** RECORDS FOR THIS TASK follows **

(** [exitCriteria->close = true] through a base-class pointer. *)
Definition set_close (e : ExitCriterias) : ExitCriterias :=
  match e with
  | StartExitCriterias io _ o => StartExitCriterias io true o
  | ResetExitCriterias io _ a b => ResetExitCriterias io true a b
  | UninitializedExitCriterias io _ a b => UninitializedExitCriterias io true a b
  | InitializedExitCriterias io _ a b => InitializedExitCriterias io true a b
  | ActiveExitCriterias io _ a b => ActiveExitCriterias io true a b
  end.

(** Modelled from the spec: the classes are declared in [h5_transport.h],
    which is not among the sources.  "Each record exposes is-fulfilled = any
    terminal flag set", the terminal flags being [close], [ioResourceError]
    and the flags of the state's own success edge. *)
Definition isFullfilled (e : ExitCriterias) : bool :=
  match e with
  | StartExitCriterias io c o => io || c || o
  | ResetExitCriterias io c sent wait => io || c || (sent && wait)
  | UninitializedExitCriterias io c sent rsp => io || c || (sent && rsp)
  | InitializedExitCriterias io c sent rsp => io || c || (sent && rsp)
  | ActiveExitCriterias io c err sync => io || c || sync || err
  end.

(** Modelled from the spec: [reset()] of the same missing classes.  "Records
    are reset on entry to their state": every flag goes back to false. *)
Definition reset (e : ExitCriterias) : ExitCriterias :=
  match e with
  | StartExitCriterias _ _ _ => StartExitCriterias false false false
  | ResetExitCriterias _ _ _ _ => ResetExitCriterias false false false false
  | UninitializedExitCriterias _ _ _ _ => UninitializedExitCriterias false false false false
  | InitializedExitCriterias _ _ _ _ => InitializedExitCriterias false false false false
  | ActiveExitCriterias _ _ _ _ => ActiveExitCriterias false false false false
  end.

(** The dynamic type of a record, which [dynamic_cast] tests. *)
Definition class_of (e : ExitCriterias) : h5_state_t :=
  match e with
  | StartExitCriterias _ _ _ => STATE_START
  | ResetExitCriterias _ _ _ _ => STATE_RESET
  | UninitializedExitCriterias _ _ _ _ => STATE_UNINITIALIZED
  | InitializedExitCriterias _ _ _ _ => STATE_INITIALIZED
  | ActiveExitCriterias _ _ _ _ => STATE_ACTIVE
  end.

(** *** The transport instance *)

(** The members of the base class [Transport] that the H5 layer reads: for
    each upper callback, whether one is registered (non-null). *)
Record Transport : Type := mkTransport {
  upperStatusCallback : bool;
  upperDataCallback : bool;
  upperLogCallback : bool
}.

Record H5Transport : Type := mkH5Transport {
  base : Transport;
  seqNum : Z;                       (* uint8_t *)
  ackNum : Z;                       (* uint8_t *)
  c0Found : bool;
  unprocessedData : payload_t;
  lastPacket : payload_t;
  incomingPacketCount : Z;
  outgoingPacketCount : Z;
  errorPacketCount : Z;
  currentState : h5_state_t;
  stateMachineReady : bool;
  exitCriterias : gmap h5_state_t ExitCriterias;
  statusCallback : bool;            (* the bound statusHandler, set by open *)
  stateMachineThread : bool;        (* joinable() *)
  retransmissionInterval : Z        (* milliseconds *)
}.
(** The number a non-empty string of decimal digits denotes. *)
Definition nat_of_digits (s : string) : option nat :=
  match s with
  | EmptyString => None
  | _ =>
      if all_digits s
      then option_map Nat.of_uint (NilEmpty.uint_of_string s)
      else None
  end.

(* ================================================================== *)
(** ** int(), as line 144 uses it

    [os.environ.get('SOURCE_DATE_EPOCH', time.time())] is a [str] when the
    variable is set and the clock's float otherwise.  [int] of a float
    truncates toward zero; [int] of a string accepts blanks around an
    optionally signed run of decimal digits and raises [ValueError] on
    anything else (the digit-group underscores that Python 3.6 and later
    also accept are left out). *)

Definition is_space (c : ascii) : bool :=
  let n := nat_of_ascii c in
  Nat.eqb n 32 || (Nat.leb 9 n && Nat.leb n 13).

Fixpoint lstrip (s : string) : string :=
  match s with
  | String c r => if is_space c then lstrip r else s
  | EmptyString => EmptyString
  end.

Fixpoint rstrip (s : string) : string :=
  match s with
  | EmptyString => EmptyString
  | String c r =>
      match rstrip r with
      | EmptyString => if is_space c then EmptyString else String c EmptyString
      | r' => String c r'
      end
  end.
(** The job succeeds exactly when the compositor obtains its context. *)
Lemma stitch_result env sched panoId grid :
  grid ∈ GRID_SIZES →
  let result := (stitchStreetViewImage env sched panoId (Grid.zoom grid)).2 in
  (stitch_ctx env = true → ∃ canvas, result = Ok canvas)
  ∧ (stitch_ctx env = false → result = Throw NoCanvasContext).
Proof.
  intros Hin. rewrite stitch_at_grid by done. cbn zeta. cbn [snd].
  destruct (grid_positive grid Hin) as [Hx Hy]. split; intros Hctx.
  - destruct (composite_ok env grid
                (images (downloadTiles env sched panoId (Grid.zoom grid) grid)) Hctx)
      as (canvas & -> & Hw & Hh). cbn [bind].
    destruct (cropBlackEdges_cases (crop_ctx env) canvas) as (cropped & -> & _);
      [unfold TILE_SIZE in *; lia.. |]. cbn [bind].
    destruct (removeHorizontalWrap_cases (wrap_ctx env) cropped) as (out & -> & _).
    eauto.
  - by rewrite composite_no_context.
Qed.

Lemma cropBlackEdges_no_context c :
  0 < width c → 0 < height c → cropBlackEdges false c = Ok c.
Proof.
  intros Hw Hh. unfold cropBlackEdges. destruct (ctx2d c); simpl; [| done].
  destruct (scan_up_bounds (isRowBlack c 25) (Z.to_nat (height c)) 0 (height c - 1))
    as (top & -> & _); [intros; apply isRowBlack_ok; lia |]. simpl.
  destruct (scan_down_bounds (isRowBlack c 25) (Z.to_nat (height c)) (height c - 1) top)
    as (bottom & -> & _); [intros; apply isRowBlack_ok; lia |]. simpl.
  destruct (scan_up_bounds (isColBlack c 25) (Z.to_nat (width c)) 0 (width c - 1))
    as (left & -> & _); [intros; apply isColBlack_ok; lia |]. simpl.
  destruct (scan_down_bounds (isColBlack c 25) (Z.to_nat (width c)) (width c - 1) left)
    as (right & -> & _); [intros; apply isColBlack_ok; lia |]. simpl.
  by repeat destruct (_ : bool).
Qed.

Lemma removeHorizontalWrap_no_context c : removeHorizontalWrap false c = Ok c.
Proof.
  unfold removeHorizontalWrap. destruct (ctx2d c); simpl; [| done].
  destruct (Z.leb_spec (floor_40pct (height c)) 0) as [| Hscan]; simpl; [done |].
  destruct (Z.ltb_spec (width c) 512) as [| Hwidth]; simpl; [done |].
  unfold getImageData. change (W =? 0) with false.
  destruct (Z.eqb_spec (floor_40pct (height c)) 0); [lia |]. simpl.
  destruct (Z.leb_spec (width c - floor_25pct (width c)) W) as [| Hsearch]; [done |].
  destruct (Z.eqb_spec (width c - floor_25pct (width c)) 0);
    [unfold W in Hsearch; lia |]. simpl.
  destruct (wrap_search _ _ _ _ _ _ _ _) as [bestMatchX minDiff].
  by destruct (negb (bestMatchX =? -1) && js_lt minDiff (Num 15)).
Qed.

(** *** The progress reports *)

Lemma lookup_progress_upto n total i :
  (Z.of_nat i ≤ n) →
  progress_upto n total !! i = Some {| loaded := Z.of_nat i; total := total |}.
Proof.
  intros Hi. unfold progress_upto. rewrite list_lookup_fmap.
  rewrite lookup_seqZ_lt by lia. simpl. by rewrite Z.add_0_l.
Qed.

Lemma length_progress_upto n total :
  0 ≤ n → length (progress_upto n total) = S (Z.to_nat n).
Proof. intros Hn. unfold progress_upto. rewrite length_fmap, length_seqZ. lia. Qed.

Lemma lookup_progress_upto_inv n total i p :
  progress_upto n total !! i = Some p →
  p = {| loaded := Z.of_nat i; total := total |} ∧ Z.of_nat i ≤ n.
Proof.
  unfold progress_upto. rewrite list_lookup_fmap. intros Hp.
  destruct (seqZ 0 (n + 1) !! i) as [k |] eqn:Hk; [| done].
  apply lookup_seqZ in Hk as [-> Hi]. injection Hp as <-.
  split; [f_equal; lia | lia].
Qed.

(** The fuel of [load_loop] is enough: more fuel changes nothing. *)
Lemma load_loop_fuel outcome url retries fuel attempts :
  (retries ≤ fuel + attempts)%nat →
  load_loop outcome url retries (S fuel) attempts
  = load_loop outcome url retries fuel attempts.
Proof.
  revert attempts. induction fuel as [| fuel IH]; intros attempts Hfuel.
  - simpl. destruct (outcome attempts); [done |].
    destruct (Nat.ltb_spec (S attempts) retries); [lia | done].
  - cbn [load_loop]. destruct (outcome attempts); [done |].
    destruct (Nat.ltb_spec (S attempts) retries); [| done].
    apply IH. lia.
Qed.

(** With two attempts, a fetch is rejected exactly when both loads fail. *)
Lemma fetchTileWithRetry_rejected env url e :
  fetchTileWithRetry env url 2 = Throw e ↔
  load env url 0%nat = None ∧ load env url 1%nat = None ∧ e = TileLoadFailed url.
Proof.
  unfold fetchTileWithRetry. simpl.
  destruct (load env url 0%nat); [by split; [| intros (? & _)] |].
  destruct (load env url 1%nat); [by split; [| intros (_ & ? & _)] |].
  split; [by intros [= <-] | by intros (_ & _ & ->)].
Qed.

Lemma tile_entry_rejected env panoId zoom coord e :
  fetchTileWithRetry env (tileUrl panoId coord zoom) 2 = Throw e →
  tile_entry env panoId zoom coord = None.
Proof. intros Hfetch. unfold tile_entry. by rewrite Hfetch. Qed.

(** *** The claims about the job *)

(** C1: on a zoom level of the catalog, whatever the order in which the
    fetches settle, [onProgress] receives [{loaded: 0, total}] with
    [total = columns * rows] first and then one report per tile with
    [loaded] one higher each time, never above [total], the last being
    [{loaded: total, total}]; and a worker whose fetch has settled, with
    whatever outcome, reports progress in the same action. *)
Theorem stitch_progress env sched panoId grid :
  grid ∈ GRID_SIZES →
  let count := Grid.x grid * Grid.y grid in
  let reported :=
    progress_events (stitchStreetViewImage env sched panoId (Grid.zoom grid)).1 in
  reported = progress_upto count count
  ∧ head reported = Some {| loaded := 0; total := count |}
  ∧ length reported = S (Z.to_nat count)
  ∧ (∀ i p, reported !! i = Some p → 0 ≤ loaded p ≤ count ∧ total p = count)
  ∧ (∀ i j p q, (i ≤ j)%nat → reported !! i = Some p → reported !! j = Some q →
       loaded p ≤ loaded q)
  ∧ last reported = Some {| loaded := count; total := count |}
  ∧ (∀ job i coord,
       workers job !! i = Some (Awaiting coord) →
       ∃ job', worker_step env panoId (Grid.zoom grid) count i job = Some job'
         ∧ events job' =
           events job ++ [EvProgress {| loaded := loadedTiles job + 1; total := count |}]).
Proof.
  intros Hin count reported.
  destruct (grid_positive grid Hin) as [Hx Hy].
  assert (0 ≤ count) as Hcount by (unfold count; nia).
  assert (reported = progress_upto count count) as Hreported.
  { unfold reported. rewrite stitch_at_grid by done. cbn zeta. cbn [fst].
    destruct (downloadTiles_joined env sched panoId (Grid.zoom grid) grid
                (grid_keys_NoDup grid Hin)) as (_ & _ & -> & _).
    by rewrite length_grid_coords by lia. }
  rewrite Hreported. split_and!.
  - done.
  - rewrite head_lookup. by rewrite lookup_progress_upto by lia.
  - by apply length_progress_upto.
  - intros i p [-> Hi]%lookup_progress_upto_inv. simpl. lia.
  - intros i j p q Hij [-> _]%lookup_progress_upto_inv [-> _]%lookup_progress_upto_inv.
    simpl. lia.
  - rewrite last_lookup, length_progress_upto by done. simpl.
    rewrite lookup_progress_upto by lia. do 2 f_equal. lia.
  - intros job i coord Hw. unfold worker_step. rewrite Hw. eauto.
Qed.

** End of RECORDS FOR THIS TASK **

**ASSIGNMENT:**
Copy out only the lines running from the beginning of the data to the line with "UninitializedExitCriterias false false false false", both ends included.

**SOLVED PROBLEM:**
(** [exitCriteria->close = true] through a base-class pointer. *)
Definition set_close (e : ExitCriterias) : ExitCriterias :=
  match e with
  | StartExitCriterias io _ o => StartExitCriterias io true o
  | ResetExitCriterias io _ a b => ResetExitCriterias io true a b
  | UninitializedExitCriterias io _ a b => UninitializedExitCriterias io true a b
  | InitializedExitCriterias io _ a b => InitializedExitCriterias io true a b
  | ActiveExitCriterias io _ a b => ActiveExitCriterias io true a b
  end.

(** Modelled from the spec: the classes are declared in [h5_transport.h],
    which is not among the sources.  "Each record exposes is-fulfilled = any
    terminal flag set", the terminal flags being [close], [ioResourceError]
    and the flags of the state's own success edge. *)
Definition isFullfilled (e : ExitCriterias) : bool :=
  match e with
  | StartExitCriterias io c o => io || c || o
  | ResetExitCriterias io c sent wait => io || c || (sent && wait)
  | UninitializedExitCriterias io c sent rsp => io || c || (sent && rsp)
  | InitializedExitCriterias io c sent rsp => io || c || (sent && rsp)
  | ActiveExitCriterias io c err sync => io || c || sync || err
  end.

(** Modelled from the spec: [reset()] of the same missing classes.  "Records
    are reset on entry to their state": every flag goes back to false. *)
Definition reset (e : ExitCriterias) : ExitCriterias :=
  match e with
  | StartExitCriterias _ _ _ => StartExitCriterias false false false
  | ResetExitCriterias _ _ _ _ => ResetExitCriterias false false false false
  | UninitializedExitCriterias _ _ _ _ => UninitializedExitCriterias false false false false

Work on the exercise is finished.